A causa mais provável da doença de Crohn é a desregulação do sistema imunológico – por isso, o tratamento tipicamente envolve o uso de agentes antiinflamatórios. No entanto, nem todos os pacientes respondem bem às terapias existentes, e a administração prolongada de antiinflamatórios, por sua vez, pode ter efeitos colaterais sérios. Por isso, pesquisadores da Universidade de Sheffield, na Inglaterra, decidiram testar um jeito diferente de diminuir o processo inflamatório enfrentado pelos portadores da doença de Crohn.

O procedimento é similar ao tratamento para esclerose múltipla já reportado aqui no site. Primeiro, células-tronco hematopoiéticas (as células da medula óssea que dão origem às células do sangue e do sistema imune) são extraídas do paciente e guardadas. Em seguida, os pacientes são expostos à quimioterapia, o que elimina as células-tronco hematopoiéticas que o paciente ainda possui, deixando seu sistema imune quase inexistente. Por último, as células-tronco guardadas são reinjetadas no paciente, onde vão restabelecer o sistema imune, efetivamente o “reinicializando”.

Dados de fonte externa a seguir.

(* ===== verification/Heap.v ===== *)
(** The kernel heap: src/kernel/mm/heap.c.

    The heap is an address-ordered doubly linked list of block headers, each
    followed by its payload.  [hdrs] holds the headers by address and [mem] the
    payload bytes, so the model assumes what the code does: nobody writes
    through a payload pointer onto a header. *)
From S2P Require Import Prelude CString.

Definition HEAP_MAGIC : Z := 0xAE0CA001.
Definition MIN_SPLIT : Z := 32.

Record block_hdr := Hdr {
  magic : Z; size : Z; used : Z; next : Z; prev : Z
}.

(** [sizeof(block_hdr_t)]: 20 bytes with 4-byte pointers; with 8-byte pointers
    [next] is aligned to offset 16. *)
Definition HDR `{Arch} : Z := match the_arch with X86 => 20 | X86_64 => 32 end.

Record heap := Heap {
  hdrs : gmap Z block_hdr;
  heap_head : Z;
  heap_used : Z;
  mem : memory
}.

Definition hdr_at (h : heap) (b : Z) : block_hdr :=
  default (Hdr 0 0 0 0 0) (hdrs h !! b).
Definition put_hdr (b : Z) (x : block_hdr) (h : heap) : heap :=
  Heap (<[b := x]> (hdrs h)) (heap_head h) (heap_used h) (mem h).
Definition set_size (b v : Z) (h : heap) : heap :=
  let x := hdr_at h b in put_hdr b (Hdr (magic x) v (used x) (next x) (prev x)) h.
Definition set_used (b v : Z) (h : heap) : heap :=
  let x := hdr_at h b in put_hdr b (Hdr (magic x) (size x) v (next x) (prev x)) h.
Definition set_next (b v : Z) (h : heap) : heap :=
  let x := hdr_at h b in put_hdr b (Hdr (magic x) (size x) (used x) v (prev x)) h.
Definition set_prev (b v : Z) (h : heap) : heap :=
  let x := hdr_at h b in put_hdr b (Hdr (magic x) (size x) (used x) (next x) v) h.
Definition charge (n : Z) `{Arch} (h : heap) : heap :=
  Heap (hdrs h) (heap_head h) (uptr (heap_used h + n)) (mem h).
Definition with_mem (h : heap) (m : memory) : heap :=
  Heap (hdrs h) (heap_head h) (heap_used h) m.

Definition heap_init `{Arch} (start size : Z) (h : heap) : heap :=
  let h := put_hdr start (Hdr HEAP_MAGIC (u32 (uptr (size - HDR))) 0 0 0) h in
  Heap (hdrs h) start 0 (mem h).
(** A node's functions and [fs_data] agree. *)
Definition node_ok s (x : vfs_node_t) : Prop :=
  (finddir x = Some tmpfs_finddir_fn ∨ readdir x = Some tmpfs_readdir_fn → is_Some (tdirs s !! fs_data x)) ∧
  (read x = Some tmpfs_read_fn ∨ write x = Some tmpfs_write_fn → is_Some (tfiles s !! fs_data x)).

(** The heap, at most 1 GiB, is the bytes from [lo] to [hi]. *)
Definition tmpfs_ok (lo hi : Z) s : Prop :=
  hi - lo < 2 ^ 30 ∧ sep lo hi (fheap s) (owned s) ∧
  (∀ d x, tdirs s !! d = Some x → dir_ok s x) ∧
  (∀ f x, tfiles s !! f = Some x → file_ok x) ∧
  (∀ n x, vnodes s !! n = Some x → node_ok s x).

(** Every object but [X]'s is as before, content included. *)
Definition kept (X : owner) s s' : Prop :=
  (∀ d x, OEntries d ≠ X → tdirs s !! d = Some x →
     tdirs s' !! d = Some x ∧ kids (mem (fheap s')) x = kids (mem (fheap s)) x) ∧
  (∀ f x, OData f ≠ X → tfiles s !! f = Some x →
     tfiles s' !! f = Some x ∧ content (mem (fheap s')) x = content (mem (fheap s)) x).

Lemma kids_ext m m' x : 0 ≤ count x ≤ cap x →
  (∀ a, entries x ≤ a < entries x + cap x * W → ld m' a = ld m a) → kids m' x = kids m x.
Proof.
  intros Hc Ha. unfold kids. apply list_fmap_ext. intros j i [-> Hi]%lookup_seqZ.
  pose proof W_bound. apply ld_word_ext. intros b Hb. apply Ha. nia.
Qed.

Lemma content_ext m m' x :
  (∀ a, data x ≤ a < data x + fsize x → ld m' a = ld m a) → content m' x = content m x.
Proof.
  intros Ha. unfold content. apply list_fmap_ext. intros j i [-> Hi]%lookup_seqZ. apply Ha. lia.
Qed.
(* ===== verification/Fat32.v ===== *)
(** The FAT32 reader: src/kernel/fs/fat32.c.

    The block device is the callback [fat32_mount] is given: [read_sector lba b]
    is what the 512-byte buffer [b] holds after it was called for sector [lba];
    the code ignores its result. *)
From S2P Require Import Prelude CString Heap Vfs.

Definition FAT_EOC : Z := 0x0FFFFFF8.
Definition FAT_ATTR_VOLID : Z := 0x08.
Definition FAT_ATTR_DIR : Z := 0x10.
Definition FAT_ATTR_LFN : Z := 0x0F.

Class BlockDev := read_sector : Z → list Z → list Z.

Definition sizeof_vol `{Arch} : Z := match the_arch with X86 => 544 | X86_64 => 552 end.
Definition sizeof_ffile `{Arch} : Z := match the_arch with X86 => 16 | X86_64 => 24 end.
Definition sizeof_fdir `{Arch} : Z := match the_arch with X86 => 20 | X86_64 => 32 end.
Definition sizeof_lfn : Z := 32.

Definition vol_at (s : fsys) (v : Z) : fat32_vol_t := default (FVol 0 0 0 0 0 0 []) (fvols s !! v).
Definition ffile_at (s : fsys) (f : Z) : fat32_file_t := default (FFile 0 0 0) (ffiles s !! f).
Definition fdir_at (s : fsys) (d : Z) : fat32_dir_t := default (FDir 0 0 0 0 false) (fdirs s !! d).
Definition put_vol (v : Z) (x : fat32_vol_t) (s : fsys) : fsys :=
  Fsys (vnodes s) (tdirs s) (tfiles s) (<[v := x]> (fvols s)) (ffiles s) (fdirs s) (fheap s) (mounts s) (vfs_root s).
Definition put_ffile (f : Z) (x : fat32_file_t) (s : fsys) : fsys :=
  Fsys (vnodes s) (tdirs s) (tfiles s) (fvols s) (<[f := x]> (ffiles s)) (fdirs s) (fheap s) (mounts s) (vfs_root s).
Definition put_fdir (d : Z) (x : fat32_dir_t) (s : fsys) : fsys :=
  Fsys (vnodes s) (tdirs s) (tfiles s) (fvols s) (ffiles s) (<[d := x]> (fdirs s)) (fheap s) (mounts s) (vfs_root s).
Definition with_fmem (m : memory) (s : fsys) : fsys := with_fheap (with_mem (fheap s) m) s.

(** The [n]-byte little-endian number at [i] of a buffer. *)
Fixpoint rd_le (n : nat) (l : list Z) (i : Z) : Z :=
  match n with O => 0 | S n => rd l i + 256 * rd_le n l (i + 1) end.

(** Copying the bytes [l] of a buffer to memory. *)
Fixpoint st_bytes (a : Z) (l : list Z) (m : memory) : memory :=
  match l with [] => m | b :: l => st_bytes (a + 1) l (st a b m) end.

(** The bytes of an array up to the terminator. *)
Fixpoint c_string (l : list Z) : str :=
  match l with [] => [] | c :: l => if c =? 0 then [] else c :: c_string l end.

Section names.
(** [parse_83] on the directory entry at [de] of the buffer [b]. *)
Fixpoint until_space (n : nat) (b : list Z) (i : Z) : str :=
  match n with
  | O => []
  | S n => if rd b i =? 32 then [] else rd b i :: until_space n b (i + 1)
  end.
Definition parse_83 (b : list Z) (de : Z) : str :=
  c_string (until_space 8 b de ++
            if negb (rd b (de + 8) =? 32) then 46 :: until_space 3 b (de + 8) else []).

(** One of the loops of [parse_lfn], over UTF-16 units; [pos] is the length of
    what is written so far. *)
Fixpoint lfn_run (units : list Z) (out : str) : str :=
  match units with
  | [] => out
  | c :: units =>
      if (Z.of_nat (length out) <? 255) && negb (c =? 0) && negb (c =? 0xFFFF)
      then lfn_run units (out ++ [Z.land c 0xFF]) else out
  end.

(** [n] units at [a]. *)
Fixpoint units (n : nat) (a : Z) (m : memory) : list Z :=
  match n with O => [] | S n => ld_le 2 a m :: units n (a + 2) m end.

Definition parse_lfn (lfns : list Z) (m : memory) : str :=
  c_string (foldl (λ out l,
    if Z.of_nat (length out) <? 255 then
      lfn_run (units 2 (l + 28) m) (lfn_run (units 6 (l + 14) m) (lfn_run (units 5 (l + 1) m) out))
    else out) [] (rev lfns)).
End names.

Section code.
Context `{Arch} `{BlockDev}.

(** [v->read_sector(v->ctx, lba, v->sector_buf)] *)
Definition vol_read (v lba : Z) (s : fsys) : fsys :=
  let x := vol_at s v in
  put_vol v (FVol (part_lba x) (fat_lba x) (data_lba x) (root_cluster x) (sectors_per_cluster x)
               (bytes_per_cluster x) (read_sector lba (sector_buf x))) s.

Definition next_cluster (v cluster : Z) (s : fsys) : Z * fsys :=
  let fat_offset := u32 (cluster * 4) in
  let fat_sec := u32 (fat_lba (vol_at s v) + fat_offset / 512) in
  let fat_off := fat_offset mod 512 in
  let s := vol_read v fat_sec s in
  (Z.land (rd_le 4 (sector_buf (vol_at s v)) fat_off) 0x0FFFFFFF, s).

Definition cluster_to_lba (v : fat32_vol_t) (cluster : Z) : Z :=
  u32 (data_lba v + (cluster - 2) * sectors_per_cluster v).

(** The loop that skips to the cluster of the offset; [None] at the chain's end. *)
Fixpoint skip_clusters (skip : nat) (v cluster : Z) (s : fsys) : option Z * fsys :=
  match skip with
  | O => (Some cluster, s)
  | S k => let '(cluster, s) := next_cluster v cluster s in
           if FAT_EOC <=? cluster then (None, s) else skip_clusters k v cluster s
  end.

(** [while (wrote < chunk)] *)
Fixpoint read_chunk (fuel : nat) (v lba sec_off byte_off wrote chunk dst : Z) (s : fsys) : outcome fsys :=
  if chunk <=? wrote then Ok s else
  match fuel with
  | O => OutOfFuel
  | S k =>
      let s := vol_read v (u32 (lba + sec_off)) s in
      let take_ := if chunk - wrote <? 512 - byte_off then chunk - wrote else 512 - byte_off in
      let bytes := take (Z.to_nat take_) (drop (Z.to_nat byte_off) (sector_buf (vol_at s v))) in
      let s := with_fmem (st_bytes (uptr (dst + wrote)) bytes (mem (fheap s))) s in
      read_chunk k v lba (u32 (sec_off + 1)) 0 (u32 (wrote + take_)) chunk dst s
  end.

Não é a primeira vez que um ensaio clínico testa esse procedimento. Cem pacientes já foram tratados ao redor do mundo, mas dessa vez os pesquisadores querem testar uma dose menor de quimioterapia, para diminuir os efeitos colaterais. Se esse estudo confirmar os achados positivos do ensaio clínico anterior e de estudos semelhantes, estaremos muito próximos de ver mais uma aplicação das células-tronco na prática clínica.